== Task details ==
Return exactly the line that contains "Definition at_runner (r" and all lines beneath it in the entries, through the very last one.

== Data provided ==
Lemma q_direct {B} l1 l2 (k : bool → pp B) Q :
  qproto l1 l2 (k false) Q → qproto l1 l2 (pbind (on_base (load is_direct)) k) Q.
Proof using Hbuffered.
  intros Hk. apply q_load_base. intros s Hs. unfold is_direct.
  rewrite (inv_config _ _ _ Hs), bool_decide_false by done. done.
Qed.

Lemma q_Lock {B} l1 l2 (k : unit → pp B) Q :
  qproto l1 (HoldTable :: l2) (k tt) Q → qproto l1 l2 (pbind correlationLock_Lock k) Q.
Proof using Type.
  intros Hk. apply q_act. intros s Hs _ _. destruct (correlationLock s) eqn:Hl; [done|].
  split_and!; [by destruct Hs|done..|]. exists (HoldTable :: l2). split; [|done].
  intros []; cbn [held_here own]; simpl; rewrite ?Hl; lia.
Qed.

Lemma q_Unlock {B} l1 l2 (k : unit → pp B) Q :
  qproto l1 l2 (k tt) Q → qproto l1 (HoldTable :: l2) (pbind correlationLock_Unlock k) Q.
Proof using Type.
  intros Hk. apply q_act. intros s Hs _ Hf.
  assert (correlationLock s = true) as Hl.
  { specialize (Hf HoldTable). simpl in Hf. destruct (correlationLock s); [done|lia]. }
  rewrite Hl. split_and!; [by destruct Hs|done..|]. exists l2. split; [|done].
  intros []; cbn [held_here own]; simpl; rewrite ?Hl; lia.
Qed.

(** ** Contexts *)

(** Resolving a context: what it takes to say that the broker has the message. *)
Definition may_resolve (context : correlationContext) (p : bool) (err : option go_error)
    (s : persistentMessagePublisher) : Prop :=
  p = true → ∃ id, (id, context) ∈ registered s ∧ (id, true, err) ∈ acknowledged s.

Lemma inv_resolved context p err s : per_inv s → may_resolve context p err s →
  per_inv (log_resolved (context, p, err) s).
Proof using Type.
  intros [] Hp. split; try assumption; simpl.
  - intros c e. rewrite elem_of_app, list_elem_of_singleton.
    intros [Hin|[= -> <- ->]]; [by apply per_resolved0|by apply Hp].
  - intros r Hr. rewrite elem_of_app. left. by apply per_receipts0.
  - intros c ch Hc. destruct (per_blockers0 c ch Hc) as [Ho He]. split; [done|].
    intros e (m & q & Hin)%He. exists m, q. rewrite elem_of_app. by left.
Qed.
(* ===== verification/DirectReceiver.v ===== *)
(** The direct receiver: internal/impl/receiver/direct_message_receiver_impl.go, but for its
    cache requests, which are in ReceiverCache.

    The operations of the application, the goroutine of the asynchronous handler, the context
    thread of the C library and the goroutines that the receiver starts are programs of atomic
    actions over one shared state.  The context thread handles one message at a time and holds
    the lock of the core receiver for reading while it does (CoreReceiver), which
    [UnregisterRXCallback] takes for writing.  A [go] statement leaves its goroutine in a list, from
    which any worker takes it.  What the session answers to a subscription is read from a
    list, which every theorem leaves arbitrary.  The fields of [history] record what happened
    and are read by no program. *)

From Stdlib Require Import ZArith Lia Ascii.
From stdpp Require Import base list gmap relations strings.
From S2P Require Import Prelude GoStrconv GoEffects GoConc Errors Resource Sdt Lifecycle Validation.

(** * Errors *)

Definition UnableToModifySubscriptionBadState (st : lstate) : go_error :=
  NewError IllegalStateError ("unable to modify subscriptions in state " +:+ stateName st) None.
Definition unsupported_subscription (typeName : string) : go_error :=
  NewError IllegalArgumentError
    ("DirectMessageReceiver does not support subscriptions of type " +:+ typeName) None.
Definition ReceiverCannotReceiveNotStarted : go_error :=
  NewError IllegalStateError "receiver has not yet been started, no messages to receive" None.
Definition ReceiverCannotReceiveAlreadyTerminated : go_error :=
  NewError IllegalStateError "receiver has been terminated, no messages to receive" None.
Definition ReceiverTimedOutWaitingForMessage : go_error :=
  NewError TimeoutError "timed out waiting for message on call to Receive" None.
Definition UnableToRegisterCallbackReceiverTerminating : go_error :=
  NewError IllegalStateError "cannot register message handler, receiver is not running" None.
Definition nil_callback_error : go_error :=
  NewError IllegalArgumentError "callback may not be nil" None.
Definition FailedToAddSubscription : string := "failed to add subscription to receiver: ".
Definition undelivered_error (n : nat) : go_error :=
  NewError IncompleteMessageDeliveryError
    ("failed to dispatch messages, receiver terminated with " +:+ sprint_int (Z.of_nat n) +:+
     " undelivered messages") None.

(** A subscription, or the name of a type that is no topic subscription. *)
Definition Subscription : Type := TopicSubscription + string.

Definition checkDirectMessageReceiverSubscriptionType (subscription : Subscription) : option go_error :=
  match subscription with inl _ => None | inr typeName => Some (unsupported_subscription typeName) end.

Definition subscription_name (subscription : Subscription) : string :=
  match subscription with inl t => subscription_topic t | inr name => name end.

Inductive receiverBackpressureStrategy : Type := strategyDropOldest | strategyDropLatest.

#[export] Instance strategy_eq_dec : EqDecision receiverBackpressureStrategy.
Proof. solve_decision. Defined.

Section direct_receiver.
(** Messages of the C library, and handlers of the application. *)
Context {M MessageHandler : Type} `{!EqDecision M}.

(** * State *)

Record directInboundMessage : Type := mkInbound { pointer : M; discard : bool }.

#[export] Instance directInboundMessage_eq_dec : EqDecision directInboundMessage.
Proof using EqDecision0. solve_decision. Defined.

(** The readers of [subscriptionTerminationLock], each under a number of its own with whether
    it has found the receiver started, the next number, and whether a writer holds the lock. *)
Record termination_lock : Type := mkTermination {
  readers : gmap nat bool;
  next_reader : nat;
  writer : bool;
}.

(** What the session answers to a request: an error at once, or the error of its event. *)
Definition session_answer : Type := option ErrorInfo * option go_error.

(** Goroutines to be started, besides the one of [run]. *)
Inductive goroutine : Type :=
| GoStart
| GoTerminate
| GoUnsolicited (cause : option go_error) (listener : bool)
| GoAddSubscription (subscription : Subscription) (listener : bool)
| GoRemoveSubscription (subscription : Subscription) (listener : bool).

(** What they tell the application, on a channel or through a listener. *)
Inductive async_result : Type :=
| Completed (err : option go_error)
| SubscriptionChanged (subscription : Subscription) (added : bool) (err : option go_error).

(** What the context thread is doing: nothing, about to push a message, about to push one for
    which there is room, about to answer whether the message is kept, after a metric. *)
Inductive pending_metric : Type := NoMetric | CountTermination | CountBackpressure.
Inductive context_state : Type :=
| ContextFree
| Entered (m : M)
| MustSend (m : M) (dropped : bool)
| Decided (m : M) (kept : bool) (pending : pending_metric).

(** The goroutine of [run], and the message it has taken and not yet handed over. *)
Inductive runner_state : Type := NotSpawned | Spawned | Running (hand : option M) | Finished.

(** Who took a message off the buffer; why a message was not put there. *)
Inductive fate : Type := Received | Handed | Dropped | Drained.
Inductive refusal : Type := Late | Latest.

#[export] Instance pending_metric_eq_dec : EqDecision pending_metric.
Proof using Type. solve_decision. Defined.
#[export] Instance context_state_eq_dec : EqDecision context_state.
Proof using EqDecision0. solve_decision. Defined.
#[export] Instance runner_state_eq_dec : EqDecision runner_state.
Proof using EqDecision0. solve_decision. Defined.
#[export] Instance fate_eq_dec : EqDecision fate.
Proof using Type. solve_decision. Defined.
#[export] Instance refusal_eq_dec : EqDecision refusal.
Proof using Type. solve_decision. Defined.

(** [context], [runner]: where these goroutines are; the messages that arrived, those
    pushed, those taken off the buffer, those turned away, the answers to the C library, the
    messages freed; how often the callback has recovered from a closed buffer; the calls of
    handlers; the requests of the session, [true] to subscribe; whether the termination has
    begun to remove the subscriptions; the number of messages it has reported; the calls of the
    termination listener. *)
Record history : Type := mkHistory {
  context : context_state;
  runner : runner_state;
  arrived : list M;
  pushed : list M;
  taken : list (M * fate);
  turned : list (M * refusal);
  answered : list (M * bool);
  freed : list M;
  recovered : nat;
  called : list (MessageHandler * M);
  session_calls : list (bool * string);
  cleaned : bool;
  reported : option nat;
  listened : list (option go_error);
}.

Record receiver : Type := mkReceiver {
  machine : lifecycle;
  parent : bool;
  shareName : option ShareName;
  backpressureStrategy : receiverBackpressureStrategy;
  subscriptionsLock : bool;
  subscriptionTerminationLock : termination_lock;
  subscriptions : list string;
  subscriptionsSynchronizationLock : bool;
  buffer : chan directInboundMessage;
  bufferClosed : bool;
  bufferEmptyOnTerminateFlag : bool;
  bufferEmptyOnTerminate : bool;
  terminationNotification : bool;
  terminationComplete : bool;
  rxCallbackSet : chan bool;
  rxCallback : option MessageHandler;
  isDiscard : bool;
  rxRegistered : bool;
  downHandler : bool;
  session : list session_answer;
  goroutines : list goroutine;
  async_results : list async_result;
  terminationDiscarded : Z;
  backpressureDiscarded : Z;
  discardNotifications : Z;
  cacheTornDown : bool;
  past : history;
}.

Definition at_context (c : context_state) (h : history) : history :=
  mkHistory
    c (runner h) (arrived h) (pushed h) (taken h) (turned h) (answered h) (freed h)
    (recovered h) (called h) (session_calls h) (cleaned h) (reported h) (listened h).

Definition at_runner (r : runner_state) (h : history) : history :=
  mkHistory
    (context h) r (arrived h) (pushed h) (taken h) (turned h) (answered h) (freed h)
    (recovered h) (called h) (session_calls h) (cleaned h) (reported h) (listened h).

Definition note_arrived (m : M) (c : context_state) (h : history) : history :=
  mkHistory
    c (runner h) (arrived h ++ [m]) (pushed h) (taken h) (turned h) (answered h) (freed h)
    (recovered h) (called h) (session_calls h) (cleaned h) (reported h) (listened h).

Definition note_pushed (m : M) (c : context_state) (h : history) : history :=
  mkHistory
    c (runner h) (arrived h) (pushed h ++ [m]) (taken h) (turned h) (answered h) (freed h)
    (recovered h) (called h) (session_calls h) (cleaned h) (reported h) (listened h).

Definition note_taken (m : M) (f : fate) (h : history) : history :=
  mkHistory
    (context h) (runner h) (arrived h) (pushed h) (taken h ++ [(m, f)]) (turned h) (answered h)
    (freed h) (recovered h) (called h) (session_calls h) (cleaned h) (reported h) (listened h).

== Exercise result ==
Definition at_runner (r : runner_state) (h : history) : history :=
  mkHistory
    (context h) r (arrived h) (pushed h) (taken h) (turned h) (answered h) (freed h)
    (recovered h) (called h) (session_calls h) (cleaned h) (reported h) (listened h).

Definition note_arrived (m : M) (c : context_state) (h : history) : history :=
  mkHistory
    c (runner h) (arrived h ++ [m]) (pushed h) (taken h) (turned h) (answered h) (freed h)
    (recovered h) (called h) (session_calls h) (cleaned h) (reported h) (listened h).

Definition note_pushed (m : M) (c : context_state) (h : history) : history :=
  mkHistory
    c (runner h) (arrived h) (pushed h ++ [m]) (taken h) (turned h) (answered h) (freed h)
    (recovered h) (called h) (session_calls h) (cleaned h) (reported h) (listened h).

Definition note_taken (m : M) (f : fate) (h : history) : history :=
  mkHistory
    (context h) (runner h) (arrived h) (pushed h) (taken h ++ [(m, f)]) (turned h) (answered h)
    (freed h) (recovered h) (called h) (session_calls h) (cleaned h) (reported h) (listened h).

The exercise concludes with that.